Nous vivons des changements analogues à ceux qui ont eu cours au début de la révolution industrielle et de la Révolution française – des changements toutefois plus complexes et plus subtils. Le concept des « scènes » émerge des transformations apportées par Mai 1968, ainsi que par les manifestations de Tiananmen et la chute du mur de Berlin en 1989 : scolarisation, foisonnement des idées démocratiques et des migrations internationales, avènement d’Internet et de nouveaux idéaux culturels.

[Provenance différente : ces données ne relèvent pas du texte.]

Definition ret {A} (a : A) : M A := λ w, (Ok a, w).
Definition raise {A} (e : exn) : M A := λ w, (Raise e, w).
Definition bind {A B} (m : M A) (k : A → M B) : M B :=
  λ w, match m w with
       | (Ok a, w') => k a w'
       | (Raise e, w') => (Raise e, w')
       end.
Definition lift {A} (r : result A) : M A := λ w, (r, w).
Definition write_log (e : log_entry) : M unit :=
  λ w, (Ok tt, mkWorld (requests w) (log w ++ [e])).

Notation "'let*' x ':=' m 'in' k" := (bind m (λ x, k))
  (at level 10, x name, m at level 100, k at level 200, only parsing).
Notation "m ;;; k" := (bind m (λ _, k))
  (at level 100, right associativity, only parsing).

Definition world0 : world := mkWorld [] [].

(** ** The authentication model handed to [check_allowed] *)

Record TokenResponse : Type := mkTokenResponse {
  access_token : string;
  token_type : string;
}.

(** [auth_model["auth_state"]]: [user] is the entry under
    [self.user_auth_state_key], the userinfo response. *)
Record AuthState : Type := mkAuthState {
  user : gmap string pyval;
  token_response : TokenResponse;
}.

Record AuthModel : Type := mkAuthModel {
  admin : bool;
  auth_state : AuthState;
}.

(** The decisions of a login attempt: allow ([True]), deny ([False] or a
    403), internal error (a 500).  Any other exception is a fault that
    leaves the authenticator unhandled. *)
Definition is_decision (r : result bool) : Prop :=
  match r with
  | Ok _ => True
  | Raise (HTTPError status _) => status = 403%Z ∨ status = 500%Z
  | Raise _ => False
  end.

(** * CILogon *)

Module CILogon.

(** [allowed_idps[<entity id>]["username_derivation"]]. *)
Record UsernameDerivation : Type := mkUsernameDerivation {
  ud_username_claim : string;
  ud_action : option string;
  ud_domain : option string;
  ud_prefix : option string;
}.

(** [allowed_idps[<entity id>]]. *)
Record IdpPolicy : Type := mkIdpPolicy {
  username_derivation : UsernameDerivation;
  allowed_domains : option (list string);
}.

(** The configuration traits of [CILogonOAuthenticator] the modelled
    methods read. *)
Record CILogonOAuthenticator : Type := mkCILogonOAuthenticator {
  username_claim : string;
  additional_username_claims : list string;
  allowed_idps : gmap string IdpPolicy;
  allowed_users : gset string;
}.

(** Truthiness of [policy.get("allowed_domains")]: configured and not
    empty. *)
Definition domains_configured (d : option (list string)) : bool :=
  match d with
  | Some (_ :: _) => true
  | _ => false
  end.

Section Authenticator.

Variable self : CILogonOAuthenticator.

(** [selected_idp in self.allowed_idps.keys()] followed by
    [self.allowed_idps[selected_idp]]: the keys are strings, so [None] is
    never among them. *)
Definition lookup_idp (selected_idp : pyval) : option IdpPolicy :=
  match selected_idp with
  | PyStr i => allowed_idps self !! i
  | PyNone => None
  end.

(** [scopes] is the very list [proposal.value]; [+=] extends it in place,
    so the second membership test sees the list after the first step. *)
Definition _validate_scope (proposal_value : list string) : list string :=
  let scopes := proposal_value in
  let scopes :=
    if bool_decide ("openid" ∉ scopes) then scopes ++ ["openid"] else scopes in
  let scopes :=
    if bool_decide (allowed_idps self ≠ ∅)
       && bool_decide ("org.cilogon.userinfo" ∉ scopes)
    then scopes ++ ["org.cilogon.userinfo"] else scopes in
  scopes.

La scène est un concept plus ouvert et complexe que celui de classe, d’association, d’organisation. L’étude des scènes aide à faire ressortir ces nouvelles dynamiques. Cette communication présente les dimensions d’analyse des scènes, de l’expression personnelle à la transgression en passant par les caractères locaux. Elle s’appuie sur une étude de différents quartiers en France, en Espagne, aux États-Unis, au Canada, en Corée en Chine et au Japon. L’analyse croisée des variations nationales montre, par exemple, que le modèle de la participation de Tocqueville et le modèle de la bohème de Balzac/Jane Jacob sont applicables dans la plupart de l’Europe ainsi qu’en Amérique du Nord, mais pas en Asie. Nous élaborons les liens entre l’évolution des scènes et la transformation des référents de valeur, des conceptions de la participation et de leurs impacts culturels.